I would like to have the ability to let users submit arbitrary JavaScript code, which is then sent to a Node.JS server and safely executed before the output is sent back to
Depending on your usage, I'd suggest you also consider protecting your sandbox with a virtual environment like gVisor. You can find some info here.
Under Node.js you may create a sandboxed child process, but you also need to append the code with "use strict";
, otherwise it is possible to break the sandbox with arguments.callee.caller
.
Not sure why you need to send it to the server, because the code may also be executed in a sandboxed web-worker.
Also take a look at my Jailed library which simplifies everything just mentioned for both Node.js and web-browser, and additionally provides an opportunity to export a set of functions into the sandbox.
This answer is outdated as gf3 does not provide protection against sandbox breaking
http://gf3.github.io/sandbox/ - it uses require('child_process')
instead of require('vm')
.
One alternative would be to use http://github.com/patriksimek/vm2:
$ npm install vm2
then:
const {VM} = require('vm2');
const vm = new VM();
vm.run(`1 + 1`); // => 2
as mentioned in comments of other answers.
I don't know how secure it is, but it at least claims that it runs untrusted code securely (in its README). And I couldn't find any obvious security issues so far as solutions suggested in other answers here.

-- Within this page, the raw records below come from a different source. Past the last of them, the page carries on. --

(** One ping.  udp_echo_ping never returns 0.  It returns a positive
    byte count exactly when the send did not fail and the receive
    delivered at least one byte; the round-trip time it then stores is
    the uptime difference in milliseconds times 1000, truncated to 32
    bits, hence a whole number of milliseconds for any wait shorter
    than 2^32 microseconds.  Otherwise it stores nothing: a failed send
    is reported with its negated errno without a receive being
    attempted, and a receive that times out (EAGAIN) or delivers an
    empty datagram is reported as -ETIMEDOUT. *)
Theorem udp_echo_ping_outcomes :
  forall (e : ping_env) (rtt0 : Z),
    sock_result_ok (ping_sendto e) ->
    sock_result_ok (ping_recvfrom e) ->
    let ret := fst (udp_echo_ping e rtt0) in
    let rtt := snd (udp_echo_ping e rtt0) in
    ret <> 0 /\
    (0 < ret <->
     0 <= sock_ret (ping_sendto e) /\ 0 < sock_ret (ping_recvfrom e)) /\
    (0 < ret ->
     ret = sock_ret (ping_recvfrom e) /\
     rtt = u32 ((end_time e - start_time e) * 1000) /\
     0 <= rtt < 2 ^ 32) /\
    (0 < ret ->
     0 <= (end_time e - start_time e) * 1000 < 2 ^ 32 ->
     rtt = (end_time e - start_time e) * 1000 /\ rtt mod 1000 = 0) /\
    (ret < 0 -> rtt = rtt0) /\
    (sock_ret (ping_sendto e) < 0 -> ret = - sock_errno (ping_sendto e)) /\
    (0 <= sock_ret (ping_sendto e) ->
     sock_ret (ping_recvfrom e) = 0 \/
     (sock_ret (ping_recvfrom e) < 0 /\
      sock_errno (ping_recvfrom e) = EAGAIN) ->
     ret = - ETIMEDOUT).
Proof.
  intros e rtt0 Hs Hr ret rtt. subst ret rtt.
  unfold sock_result_ok in *.
  pose proof (u32_range ((end_time e - start_time e) * 1000)) as Hu.
  unfold udp_echo_ping, udp_send, udp_receive, EWOULDBLOCK, EAGAIN,
         ETIMEDOUT in *.
  destruct e as [t0 [sr se] [rr re] t1]; simpl in *.
  destruct (Z.ltb_spec sr 0) as [Hsr | Hsr].
  - specialize (Hs Hsr).
    destruct (Z.ltb_spec (- se) 0) as [H1 | H1]; [| lia].
    simpl. repeat split; intros; try lia.
  - destruct (Z.ltb_spec sr 0) as [H1 | _]; [lia |].
    destruct (Z.ltb_spec rr 0) as [Hrr | Hrr].
    + specialize (Hr Hrr).
      destruct (Z.eqb_spec re 11) as [He | He]; simpl.
      * repeat split; intros; try lia.
      * destruct (Z.leb_spec (- re) 0) as [H2 | H2]; [| lia].
        destruct (Z.eqb_spec (- re) 0) as [H3 | H3]; [lia |].
        simpl. repeat split; intros; try lia.
    + destruct (Z.leb_spec rr 0) as [H2 | H2].
      * destruct (Z.eqb_spec rr 0) as [H3 | H3]; [| lia].
        simpl. repeat split; intros; try lia.
      * simpl. repeat split; intros; try lia.
        -- change (Z.pow_pos 2 32) with (2 ^ 32) in *.
           unfold u32. apply Z.mod_small. lia.
        -- change (Z.pow_pos 2 32) with (2 ^ 32) in *.
           unfold u32. rewrite (Z.mod_small _ (2 ^ 32)) by lia.
           apply Z.mod_mul. lia.
Qed.

(** A reply of 64 bytes that takes 10 ms. *)
Lemma udp_echo_ping_outcomes_witness :
  sock_result_ok (ping_sendto (ping_reply 1000 10 64)) /\
  sock_result_ok (ping_recvfrom (ping_reply 1000 10 64)) /\
  udp_echo_ping (ping_reply 1000 10 64) 0 = (64, 10000) /\
  fst (udp_echo_ping (ping_reply 1000 10 64) 0) <> 0.
Proof.
  assert (Hs : sock_result_ok (ping_sendto (ping_reply 1000 10 64)))
    by (unfold sock_result_ok; simpl; lia).
  assert (Hr : sock_result_ok (ping_recvfrom (ping_reply 1000 10 64)))
    by (unfold sock_result_ok; simpl; lia).
  pose proof (udp_echo_ping_outcomes (ping_reply 1000 10 64) 0 Hs Hr) as H.
  cbv zeta in H. destruct H as (Hne & _).
  split; [exact Hs |]. split; [exact Hr |]. split; [reflexivity | exact Hne].
Defined.

Lemma udp_echo_ping_rtt_range :
  forall e rtt0,
    0 < fst (udp_echo_ping e rtt0) ->
    0 <= snd (udp_echo_ping e rtt0) < 2 ^ 32.
Proof.
  intros e rtt0. unfold udp_echo_ping, ETIMEDOUT.
  pose proof (u32_range ((end_time e - start_time e) * 1000)) as Hu.
  destruct (Z.ltb_spec (udp_send (ping_sendto e)) 0);
    cbn [fst snd]; [lia |].
  destruct (Z.leb_spec (udp_receive (ping_recvfrom e)) 0);
    cbn [fst snd]; [| intros _; exact Hu].
  destruct (Z.eqb_spec (udp_receive (ping_recvfrom e)) 0);
    cbn [fst snd]; lia.
Qed.

Lemma client_stats_ok_mono :
  forall n m s, (n <= m)%nat -> client_stats_ok n s -> client_stats_ok m s.
Proof.
  unfold client_stats_ok. intros n m s Hnm H.
  destruct H as (H1 & H2 & H3 & H4 & H5 & H6).
  repeat match goal with |- _ /\ _ => split end; auto. lia.
Qed.

Lemma client_stats_ok_reset :
  client_stats_ok 0 (mk_stats 0 0 0 0 0 UINT32_MAX 0 0 0).
Proof.
  unfold client_stats_ok; cbn [packets_sent packets_received packets_lost
    rtt_min_us rtt_max_us rtt_avg_us rtt_total_us].
  repeat match goal with |- _ /\ _ => split end; try lia; try reflexivity.
Qed.

(** The accounting of one pass keeps the invariant, as long as the
    32-bit packet counters cannot wrap. *)
Lemma client_account_stats_ok :
  forall n packet_size ret rtt s,
    client_stats_ok n s ->
    Z.of_nat n + 1 < 2 ^ 32 ->
    (0 < ret -> 0 <= rtt < 2 ^ 32) ->
    client_stats_ok (S n) (client_account packet_size ret rtt s).
Proof.
  intros n ps ret rtt s Hok Hn Hrtt.
  destruct Hok as (Hr & Hl & Hsum & Hle & Hnone & Hsome).
  unfold client_account.
  destruct (Z.ltb_spec 0 ret) as [Hret | Hret].
  - specialize (Hrtt Hret).
    assert (Hrec : u32 (packets_received s + 1) = packets_received s + 1)
      by (apply u32_small; lia).
    assert (Hsent : u32 (packets_sent s + 1) = packets_sent s + 1)
      by (apply u32_small; lia).
    rewrite Hrec, Hsent.
    destruct (Z.eq_dec (packets_received s) 0) as [Hz | Hnz].
    + destruct (Hnone Hz) as (Hmin & Hmax & Havg & Htot).
      rewrite Hz, Hmax, Htot. cbn [Z.add Z.eqb Pos.eqb orb].
      assert (Hgt : (if rtt >? 0 then rtt else 0) = rtt).
      { rewrite Z.gtb_ltb. destruct (Z.ltb_spec 0 rtt); lia. }
      rewrite Hgt.
      assert (H64 : u64 rtt = rtt).
      { unfold u64. apply Z.mod_small.
        assert (2 ^ 32 < 2 ^ 64) by (apply Z.pow_lt_mono_r; lia). lia. }
      rewrite H64, Z.div_1_r, (u32_small rtt) by lia.
      unfold client_stats_ok;
        cbn [packets_sent packets_received packets_lost
             rtt_min_us rtt_max_us rtt_avg_us rtt_total_us].
      repeat match goal with |- _ /\ _ => split end; try lia.
      intros _.
      repeat match goal with |- _ /\ _ => split end; try lia.
      rewrite Z.div_1_r. reflexivity.
    + assert (Hpos : 0 < packets_received s) by lia.
      destruct (Hsome Hpos) as (Hmin0 & Hminmax & Hmaxlt & Hlo & Hhi & Havg).
      assert (Hne1 : (packets_received s + 1 =? 1) = false)
        by (apply Z.eqb_neq; lia).
      rewrite Hne1. cbn [orb].
      set (rmin := if rtt <? rtt_min_us s then rtt else rtt_min_us s).
      set (rmax := if rtt >? rtt_max_us s then rtt else rtt_max_us s).
      assert (Hrmin : rmin <= rtt /\ rmin <= rtt_min_us s /\ 0 <= rmin).
      { subst rmin. destruct (Z.ltb_spec rtt (rtt_min_us s)); lia. }
      assert (Hrmax : rtt <= rmax /\ rtt_max_us s <= rmax /\ rmax < 2 ^ 32).
      { subst rmax. rewrite Z.gtb_ltb.
        destruct (Z.ltb_spec (rtt_max_us s) rtt); lia. }
      destruct Hrmin as (Hm1 & Hm2 & Hm3).
      destruct Hrmax as (Hx1 & Hx2 & Hx3).
      assert (Hlo' : (packets_received s + 1) * rmin
                     <= rtt_total_us s + rtt).
      { assert (packets_received s * rmin
                <= packets_received s * rtt_min_us s)
          by (apply Z.mul_le_mono_nonneg_l; lia).
        lia. }
      assert (Hhi' : rtt_total_us s + rtt
                     <= (packets_received s + 1) * rmax).
      { assert (packets_received s * rtt_max_us s
                <= packets_received s * rmax)
          by (apply Z.mul_le_mono_nonneg_l; lia).
        lia. }
      assert (Htot0 : 0 <= rtt_total_us s).
      { assert (0 <= packets_received s * rtt_min_us s)
          by (apply Z.mul_nonneg_nonneg; lia).
        lia. }
      assert (H64 : u64 (rtt_total_us s + rtt) = rtt_total_us s + rtt).
      { unfold u64. apply Z.mod_small. split; [lia |].
        assert ((packets_received s + 1) * rmax <= 2 ^ 32 * 2 ^ 32).
        { apply Z.mul_le_mono_nonneg; lia. }
        assert ((packets_received s + 1) * rmax
                < (packets_received s + 1) * 2 ^ 32).
        { apply Z.mul_lt_mono_pos_l; lia. }
        assert ((packets_received s + 1) * 2 ^ 32 <= 2 ^ 32 * 2 ^ 32).
        { apply Z.mul_le_mono_nonneg_r; lia. }
        change (2 ^ 64) with (2 ^ 32 * 2 ^ 32). lia. }
      rewrite H64.
      assert (Hq : 0 <= (rtt_total_us s + rtt) / (packets_received s + 1)
                   <= rmax).
      { split.
        - apply Z.div_pos; lia.
        - apply Z.div_le_upper_bound; lia. }
      rewrite (u32_small ((rtt_total_us s + rtt) / (packets_received s + 1)))
        by lia.
      unfold client_stats_ok;
        cbn [packets_sent packets_received packets_lost
             rtt_min_us rtt_max_us rtt_avg_us rtt_total_us].
      repeat match goal with |- _ /\ _ => split end; lia.
  - destruct (Z.eqb_spec ret (- ETIMEDOUT)) as [Ht | Ht].
    + rewrite (u32_small (packets_sent s + 1)) by lia.
      rewrite (u32_small (packets_lost s + 1)) by lia.
      unfold client_stats_ok;
        cbn [packets_sent packets_received packets_lost
             rtt_min_us rtt_max_us rtt_avg_us rtt_total_us].
      repeat match goal with |- _ /\ _ => split end; auto; try lia.
    + apply (client_stats_ok_mono n); [lia |].
      unfold client_stats_ok.
      repeat match goal with |- _ /\ _ => split end; auto.
Qed.

Lemma client_loop_stats_ok :
  forall env packet_size count seq_num rtt n s reason s',
    client_stats_ok n s ->
    Z.of_nat (n + List.length env) < 2 ^ 32 ->
    client_loop packet_size count env seq_num rtt (Some s)
      = Some (reason, Some s') ->
    client_stats_ok (n + List.length env) s'.
Proof.
  induction env as [| it rest IH];
    intros ps count seq rtt n s reason s' Hok Hn Hrun.
  - discriminate Hrun.
  - cbn [client_loop] in Hrun. cbn [List.length] in *.
    destruct (client_stop_read it).
    + inversion Hrun; subst. apply (client_stats_ok_mono n); [lia | exact Hok].
    + destruct ((0 <? count) && (count <=? seq))%bool.
      * inversion Hrun; subst.
        apply (client_stats_ok_mono n); [lia | exact Hok].
      * pose proof (udp_echo_ping_rtt_range (client_ping it) rtt) as Hr.
        destruct (udp_echo_ping (client_ping it) rtt) as [ret rtt'].
        cbn [fst snd] in Hr.
        replace (n + S (List.length rest))%nat
          with (S n + List.length rest)%nat by lia.
        eapply IH; [| | exact Hrun].
        -- apply client_account_stats_ok; [exact Hok | lia | exact Hr].
        -- lia.
Qed.

(** The statistics a client run leaves behind.  After
    udp_echo_client_run has returned from a run of fewer than 2^32
    passes on freshly reset statistics, the counters add up (sent =
    received + lost, at most one packet per pass); with no reply
    received the RTT fields are still those of the reset (minimum
    UINT32_MAX, maximum 0, average 0); with at least one reply the
    average is the total divided by the number of replies and lies
    between the minimum and the maximum.  The loss percentage that
    udp_echo_print_stats then reports is between 0 and 100, and is
    missing exactly when nothing was sent. *)
Theorem client_statistics_invariant :
  forall (buffer_size packet_size count : Z) (env : list client_iter)
         (s0 s : udp_echo_stats) (reason : exit_reason),
    Z.of_nat (List.length env) < 2 ^ 32 ->
    udp_echo_client_run buffer_size packet_size count
      (udp_echo_reset_stats (Some s0)) env = Some (reason, Some s) ->
    client_stats_ok (List.length env) s /\
    (0 < packets_received s ->
     rtt_min_us s <= rtt_avg_us s <= rtt_max_us s) /\
    (exists rep,
       udp_echo_print_stats (Some s) = Some rep /\
       (packets_sent s = 0 -> rep_loss_pct rep = None) /\
       (0 < packets_sent s ->
        exists p, rep_loss_pct rep = Some p /\ 0 <= p <= 100 /\
                  (packets_lost s * 100 < 2 ^ 32 ->
                   p = packets_lost s * 100 / packets_sent s))).
Proof.
  intros bs ps count env s0 s reason Hlen Hrun.
  unfold udp_echo_client_run, udp_echo_reset_stats in Hrun.
  apply (client_loop_stats_ok env _ count 0 0 0%nat) in Hrun;
    [| exact client_stats_ok_reset | exact Hlen].
  cbn [Nat.add] in Hrun.
  split; [exact Hrun |].
  destruct Hrun as (Hr & Hl & Hsum & Hle & Hnone & Hsome).
  split.
  - intros Hpos.
    destruct (Hsome Hpos) as (Hmin0 & Hminmax & Hmaxlt & Hlo & Hhi & Havg).
    rewrite Havg. split.
    + apply Z.div_le_lower_bound; lia.
    + apply Z.div_le_upper_bound; lia.
  - unfold udp_echo_print_stats. eexists. split; [reflexivity |].
    cbn [rep_loss_pct]. split.
    + intros Hz. rewrite Hz. reflexivity.
    + intros Hpos.
      destruct (Z.ltb_spec 0 (packets_sent s)) as [_ | Hc]; [| lia].
      eexists. split; [reflexivity |].
      pose proof (u32_range (packets_lost s * 100)) as Hu.
      assert (Hmod : u32 (packets_lost s * 100) <= packets_lost s * 100).
      { unfold u32. apply Z.mod_le; lia. }
      split; [split |].
      * apply Z.div_pos; lia.
      * apply Z.div_le_upper_bound; lia.
      * intros Hfit. rewrite u32_small by lia. reflexivity.
Qed.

You can use sandbox support in nodejs with vm.runInContext('js code', context), sample in api documentation:
https://nodejs.org/api/vm.html#vm_vm_runinthiscontext_code_options
const util = require('util');
const vm = require('vm');
const sandbox = { globalVar: 1 };
vm.createContext(sandbox);
for (var i = 0; i < 10; ++i) {
vm.runInContext('globalVar *= 2;', sandbox);
}
console.log(util.inspect(sandbox));
// { globalVar: 1024 }
WARN: As pointed by "s4y" it seems to be flawled. Please look at the comments.